Go through the data below. Pull out every line that has the word "fits".

Stored items:
※

(* ===== verification/PacketTypes.v ===== *)
(** * Typing of the packet operations

    The object invariant of [CNetPacket] ([packet_ok]: positions in order and inside
    the buffer, bytes in it) and its operations as one language: which uses are in
    order, and that those return, keep the invariant and give values of their type. *)
From S2P Require Import Prelude.
From S2P Require Import NetPacket.
From stdpp Require Import prelude list.
From Stdlib Require Import ZArith Lia.
Open Scope Z_scope.
Import CNetPacket.

Inductive packet_op :=
  | OpClear
  | OpAddRefCount
  | OpMoveWritePos (n : Z)
  | OpMoveReadPos (n : Z)
  | OpSetData (pSrc : list Z) (n : Z)
  | OpGetData (pDest : list Z) (n : Z)
  | OpIn (ty : ctype) (v : Z)
  | OpOut (ty : ctype) (old : Z)
  | OpSetNetHeader (h : NetHeader.t)
  | OpEncode (rnd : Z)
  | OpDecode.

(** The operation, and the value an extraction leaves in its variable. *)
Definition run_op (p : t) (o : packet_op) : outcome (option Z * t) :=
  match o with
  | OpClear => Ok (None, Clear p)
  | OpAddRefCount => Ok (None, AddRefCount p)
  | OpMoveWritePos n => Ok (None, (MoveWritePos p n).2)
  | OpMoveReadPos n => Ok (None, (MoveReadPos p n).2)
  | OpSetData src n => '(_, p) ← SetData p src n; Ok (None, p)
  | OpGetData dest n => '(_, _, p) ← GetData p dest n; Ok (None, p)
  | OpIn ty v => p ← operator_in ty p v; Ok (None, p)
  | OpOut ty old => '(v, p) ← operator_out ty p old; Ok (Some v, p)
  | OpSetNetHeader h => p ← SetNetHeader p h; Ok (None, p)
  | OpEncode rnd => '(_, p) ← Encode p rnd; Ok (None, p)
  | OpDecode => '(_, p) ← Decode p; Ok (None, p)
  end.

(** What the caller owes: no backward moves, objects as large as it says, a variable of
    the type, and before [Decode] a header whose length fits in the buffer. *)
Definition op_ok (p : t) (o : packet_op) : Prop :=
  match o with
  | OpMoveWritePos n | OpMoveReadPos n => 0 <= n
  | OpSetData src n => Forall is_byte src /\ 0 <= n <= Z.of_nat (length src)
  | OpGetData dest n => 0 <= n <= Z.of_nat (length dest)
  | OpOut ty old => in_range ty old
  | OpDecode => exists h, GetNetHeader p = Ok h /\ NetHeader.sizeof + NetHeader.len h <= cBufferSize p
  | _ => True
  end.

(** ** The loops return *)
Lemma write_byte buf off x :
  0 <= off < Z.of_nat (length buf) -> Forall is_byte buf ->
  exists buf', mem_write buf off [u8 x] = Ok buf' /\ length buf' = length buf /\ Forall is_byte buf'.
Proof.
  intros Ho Hb. rewrite mem_write_ok by (cbn; lia). eexists. split; [done|]. split.
  - rewrite !length_app, length_take, length_drop. cbn. lia.
  - rewrite !Forall_app. split_and!; [apply Forall_take, Hb| |apply Forall_drop, Hb].
    constructor; [apply is_byte_u8|constructor].
Qed.

Lemma sum_loop_total buf n : forall off acc,
  0 <= off -> off + Z.of_nat n <= Z.of_nat (length buf) -> exists v, sum_loop buf off n acc = Ok v.
Proof.
  induction n as [|n IH]; intros off acc Ho Hl; cbn [sum_loop]; [eauto|].
  rewrite mem_read_ok by lia. rewrite bind_Ok. apply IH; lia.
Qed.

Lemma encode_loop_total n : forall buf off cnt R P rk,
  0 <= off -> off + Z.of_nat n <= Z.of_nat (length buf) -> Forall is_byte buf ->
  exists buf', encode_loop buf off n cnt R P rk = Ok buf' /\ length buf' = length buf /\ Forall is_byte buf'.
Proof.
  induction n as [|n IH]; intros buf off cnt R P rk Ho Hl Hb; cbn [encode_loop]; [eauto|].
  rewrite mem_read_ok by lia. rewrite bind_Ok. cbv zeta.
  match goal with |- context [mem_write buf off [u8 ?x]] =>
    destruct (write_byte buf off x) as (b1 & -> & Hl1 & Hb1); [lia|done|] end.
  rewrite bind_Ok. edestruct (IH b1 (off + 1)) as (b2 & -> & Hl2 & Hb2); [lia|lia|done|].
  exists b2. split_and!; [done|congruence|done].
Qed.

Lemma decode_loop_total n : forall buf off cnt R P rk,
  0 <= off -> off + Z.of_nat n <= Z.of_nat (length buf) -> Forall is_byte buf ->
  exists buf', decode_loop buf off n cnt R P rk = Ok buf' /\ length buf' = length buf /\ Forall is_byte buf' /\
    (forall i, Z.of_nat i < off -> buf' !! i = buf !! i).
Proof.
  induction n as [|n IH]; intros buf off cnt R P rk Ho Hl Hb; cbn [decode_loop]; [eauto 6|].
  rewrite mem_read_ok by lia. rewrite bind_Ok. cbv zeta.
  match goal with |- context [mem_write buf off [u8 ?x]] =>
    destruct (write_byte buf off x) as (b1 & E1 & Hl1 & Hb1); [lia|done|] end.
  rewrite E1, bind_Ok. edestruct (IH b1 (off + 1)) as (b2 & -> & Hl2 & Hb2 & Hi2); [lia|lia|done|].
  exists b2. split_and!; [done|congruence|done|]. intros i Hi. rewrite Hi2 by lia.
  apply (mem_write_lookup_out _ _ _ _ _ E1). lia.
Qed.

(** ** One operation at a time *)
Lemma set_buffer_ok p buf :
  packet_ok p -> length buf = length (pBuffer p) -> Forall is_byte buf -> packet_ok (set_buffer p buf).
Proof. intros (Hl & _ & Hr & Hw) El Hb. unfold packet_ok. cbn. rewrite El. done. Qed.

Lemma header_room p : packet_ok p -> NetHeader.sizeof <= Z.of_nat (length (pBuffer p)).
Proof. intros (Hl & _ & Hr & Hw). lia. Qed.

Lemma SetNetHeader_total p h :
  packet_ok p -> exists buf, SetNetHeader p h = Ok (set_buffer p buf) /\ length buf = length (pBuffer p) /\ Forall is_byte buf.
Proof.
  intros Hok. destruct (buffer_split p Hok) as (hd & Hhd & Hb).
  rewrite (SetNetHeader_spec p h hd _ Hb Hhd). eexists. split; [done|]. split.
  - pose proof (f_equal length Hb) as E. rewrite length_app, Hhd in E. rewrite E. done.
  - apply Forall_app. destruct Hok as (_ & HB & _). rewrite Hb in HB. apply Forall_app in HB as [_ HB].
    split; [|done]. unfold NetHeader.bytes. apply Forall_app. split; [repeat constructor; apply is_byte_u8|].
    apply Forall_app. split; [apply le_bytes_byte|]. repeat constructor; apply is_byte_u8.
Qed.

Lemma GetNetHeader_total p : packet_ok p -> exists h, GetNetHeader p = Ok h.
Proof.
  intros Hok. destruct (buffer_split p Hok) as (hd & Hhd & Hb). rewrite (GetNetHeader_spec p hd _ Hb Hhd). eauto.
Qed.

Lemma Encode_total p rnd :
  packet_ok p -> exists r p', Encode p rnd = Ok (r, p') /\ packet_ok p' /\ cBufferSize p' = cBufferSize p.
Proof.
  intros Hok. unfold Encode. destruct (isEncode p); [eauto|]. cbv zeta.
  pose proof Hok as (Hl & Hb & Hr & Hw). pose proof (header_room p Hok) as Hh.
  unfold GetPayloadSize, GetPayloadPtr, NetHeader.sizeof in *. cbn [pBuffer pWritePos pReadPos set_isEncode].
  set (len := u16 (pWritePos p - pReadPos p)).
  assert (Hlen : 0 <= len <= pWritePos p - pReadPos p) by (unfold len; split; [apply u_range|apply Z.mod_le]; lia).
  destruct (sum_loop_total (pBuffer p) (Z.to_nat len) 5 0) as (v & ->); [lia|lia|]. rewrite bind_Ok.
  assert (Hok1 : packet_ok (set_isEncode p true)) by exact Hok.
  match goal with |- context [SetNetHeader _ ?h] =>
    destruct (SetNetHeader_total (set_isEncode p true) h Hok1) as (buf & -> & Hlb & Hbb) end.
  rewrite bind_Ok. cbn [pBuffer set_buffer]. cbn [pBuffer set_isEncode] in Hlb.
  match goal with |- context [encode_loop buf ?off ?n ?c ?R ?P ?rk] =>
    destruct (encode_loop_total n buf off c R P rk) as (buf2 & -> & Hl2 & Hb2); [lia|rewrite Hlb; lia|done|] end.
  rewrite bind_Ok. eexists None, _. split; [done|]. split; [|done].
  unfold packet_ok. cbn. rewrite Hl2, Hlb. done.
Qed.

(** [Decode] reads the length a second time, after the loop; it is the same. *)
Lemma Decode_total p h :
  packet_ok p -> GetNetHeader p = Ok h -> NetHeader.sizeof + NetHeader.len h <= cBufferSize p ->
  exists r p', Decode p = Ok (r, p') /\ packet_ok p' /\ cBufferSize p' = cBufferSize p.
Proof.
  intros Hok Eh Hlen. pose proof Hok as (Hl & Hb & Hr & Hw). unfold Decode. rewrite Eh, bind_Ok.
  destruct (buffer_split p Hok) as (hd & Hhd & Hsp). rewrite (GetNetHeader_spec p hd _ Hsp Hhd) in Eh. injection Eh as <-.
  destruct hd as [|h0 [|h1 [|h2 [|h3 [|h4 [|? hd]]]]]]; try done. clear Hhd.
  unfold NetHeader.of_bytes in *. cbn [nth NetHeader.len NetHeader.randKey] in *.
  set (len := le_num [h1; h2]) in *. unfold GetPayloadPtr, NetHeader.sizeof in *.
  destruct (decode_loop_total (Z.to_nat (len + 1)) (pBuffer p) 4 1 0 0 h3) as (buf & E & Hl1 & Hb1 & Hi1); [lia|lia|done|].
  change (5 - 1) with 4. rewrite E, bind_Ok.
  assert (Hok1 : packet_ok (set_buffer p buf)) by (apply set_buffer_ok; done).
  destruct (buffer_split _ Hok1) as (hd & Hhd & Hsp1). rewrite (GetNetHeader_spec _ hd _ Hsp1 Hhd), bind_Ok.
  destruct hd as [|g0 [|g1 [|g2 [|g3 [|g4 [|? hd]]]]]]; try done. clear Hhd.
  assert (Hg : g1 = h1 /\ g2 = h2).
  { pose proof (Hi1 1%nat ltac:(lia)) as H1. pose proof (Hi1 2%nat ltac:(lia)) as H2.
    cbn [pBuffer set_buffer] in Hsp1. rewrite Hsp, Hsp1 in H1, H2. injection H1 as ->. injection H2 as ->. done. }
  destruct Hg as [-> ->]. unfold NetHeader.of_bytes. cbn [nth NetHeader.len NetHeader.chkSum pBuffer set_buffer]. fold len.
  destruct (sum_loop_total buf (Z.to_nat len) 5 0) as (v & ->); [lia|lia|]. rewrite bind_Ok.
  eexists _, _. split; [done|]. split; [exact Hok1|done].
Qed.

Lemma value_of_range ty bs : in_range ty (value_of ty bs).
Proof.
  unfold in_range, value_of, conv. pose proof (bits_pos ty). destruct (is_signed ty); [apply s_range|apply u_range]; lia.
Qed.

Lemma operator_out_typed p ty old :
  packet_ok p -> in_range ty old ->
  exists v p', operator_out ty p old = Ok (v, p') /\ packet_ok p' /\ cBufferSize p' = cBufferSize p /\ in_range ty v.
Proof.
  intros Hok Hold. unfold operator_out.
  destruct (GetData_spec p (le_bytes (sizeof ty) old) (Z.of_nat (sizeof ty)) Hok) as (p' & -> & Ep & Hok' & _);
    [rewrite length_le_bytes; lia|].
  rewrite bind_Ok. assert (Ec : cBufferSize p' = cBufferSize p) by (rewrite Ep; done).
  destruct (decide (ty = CLong)) as [->|Hne]; [exists old, p'; done|].
  match goal with |- context [value_of ty ?d] => exists (value_of ty d), p' end.
  split; [destruct ty; done|]. split_and!; [done..|apply value_of_range].
Qed.

(** The value an operation gives has the type of its variable. *)
Definition typed (o : packet_op) (v : option Z) : Prop :=
  match o, v with
  | OpOut ty _, Some v => in_range ty v
  | OpOut _ _, None | _, Some _ => False
  | _, None => True
  end.

Lemma run_op_typed p o :
  packet_ok p -> op_ok p o ->
  exists v p', run_op p o = Ok (v, p') /\ typed o v /\ packet_ok p' /\ cBufferSize p' = cBufferSize p.
Proof.
  intros Hok Ho. pose proof Hok as (Hl & Hb & Hr & Hw). destruct o as [| |n|n|src n|dest n|ty v|ty old|h|rnd|]; cbn [run_op op_ok typed] in *.
  - exists None, (Clear p). split_and!; [done|done|apply packet_ok_Clear, Hok|done].
  - exists None, (AddRefCount p). done.
  - eexists None, _. split_and!; [done|done| |done]. unfold packet_ok, MoveWritePos, GetTotalSize. cbn.
    destruct (_ <? n) eqn:E; split_and!; done || lia.
  - eexists None, _. split_and!; [done|done| |done]. unfold packet_ok, MoveReadPos. cbn.
    destruct (_ <? n) eqn:E; split_and!; done || lia.
  - destruct Ho as [Hs Hn]. destruct (SetData_spec p src n Hok Hs Hn) as (p' & -> & ? & _ & _ & _ & _ & _ & ? & _).
    rewrite bind_Ok. exists None, p'. done.
  - destruct (GetData_spec p dest n Hok Ho) as (p' & -> & -> & ? & _). rewrite bind_Ok. eexists None, _. done.
  - unfold operator_in. destruct (SetData_spec p (le_bytes (sizeof ty) v) (Z.of_nat (sizeof ty)) Hok)
      as (p' & -> & ? & _ & _ & _ & _ & _ & ? & _); [apply le_bytes_byte|rewrite length_le_bytes; lia|].
    rewrite !bind_Ok. exists None, p'. done.
  - destruct (operator_out_typed p ty old Hok Ho) as (v & p' & -> & ? & ? & ?). rewrite bind_Ok. exists (Some v), p'. done.
  - destruct (SetNetHeader_total p h Hok) as (buf & -> & ? & ?). rewrite bind_Ok. eexists None, _.
    split_and!; [done|done|apply set_buffer_ok; done|done].
  - destruct (Encode_total p rnd Hok) as (r & p' & -> & ? & ?). rewrite bind_Ok. exists None, p'. done.
  - destruct Ho as (h & Hh & Hlen). destruct (Decode_total p h Hok Hh Hlen) as (r & p' & -> & ? & ?).
    rewrite bind_Ok. exists None, p'. done.
Qed.

(** ** Sequences *)
Fixpoint run_ops (p : t) (os : list packet_op) : outcome (list (option Z) * t) :=
  match os with
  | [] => Ok ([], p)
  | o :: os => '(v, p) ← run_op p o; '(vs, p) ← run_ops p os; Ok (v :: vs, p)
  end.

(** Each operation is in order in the packet the ones before leave. *)
Fixpoint ops_ok (p : t) (os : list packet_op) : Prop :=
  match os with
  | [] => True
  | o :: os => op_ok p o /\ forall v p', run_op p o = Ok (v, p') -> ops_ok p' os
  end.

(** C39: packets are well typed. From a well-formed packet any sequence of the
    operations of [CNetPacket] that are used in order (moves not backward, objects as
    large as the caller says, and before [Decode] a header whose length fits in the
    buffer) returns without a fault, leaves a well-formed packet with the same buffer
    size, and every extraction gives a value of the type of its variable, however much
    is left in the packet. *)
Theorem packet_operations_typed (p : t) (os : list packet_op) :
  packet_ok p -> ops_ok p os ->
  exists vs p', run_ops p os = Ok (vs, p') /\ Forall2 typed os vs /\ packet_ok p' /\ cBufferSize p' = cBufferSize p.
Proof.
  revert p. induction os as [|o os IH]; intros p Hok Ho; [exists [], p; done|].
  destruct Ho as [Ho Hos]. destruct (run_op_typed p o Hok Ho) as (v & p1 & E & Hv & Hok1 & Ec1).
  destruct (IH p1 Hok1 (Hos v p1 E)) as (vs & p2 & E2 & Hvs & Hok2 & Ec2).
  exists (v :: vs), p2. cbn [run_ops]. rewrite E, bind_Ok, E2, bind_Ok.
  split_and!; [done|constructor; done|done|congruence].
Qed.

Lemma packet_operations_typed_witness :
  let p := new_sized 16 (replicate 16 170) in
  let os := [OpIn CInt 7; OpIn CInt64 (-1); OpEncode 300; OpOut CShort 5; OpMoveReadPos 99; OpOut CUInt 9] in
  exists vs p', run_ops p os = Ok (vs, p') /\ Forall2 typed os vs /\ packet_ok p' /\ cBufferSize p' = cBufferSize p.
Proof.
  intros p os. apply packet_operations_typed.
  - unfold packet_ok, p, new_sized, NetHeader.sizeof. cbn. split_and!; try lia. repeat constructor; unfold is_byte; lia.
  - cbn [ops_ok os op_ok]. split; [done|]. intros _ p1 _. split; [done|]. intros _ p2 _. split; [done|]. intros _ p3 _.
    split; [vm_compute; intuition discriminate|]. intros _ p4 _. split; [lia|]. intros _ p5 _.
    split; [vm_compute; intuition discriminate|]. done.
Defined.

※

• **Answer to this problem**:
    the type, and before [Decode] a header whose length fits in the buffer. *)
    large as the caller says, and before [Decode] a header whose length fits in the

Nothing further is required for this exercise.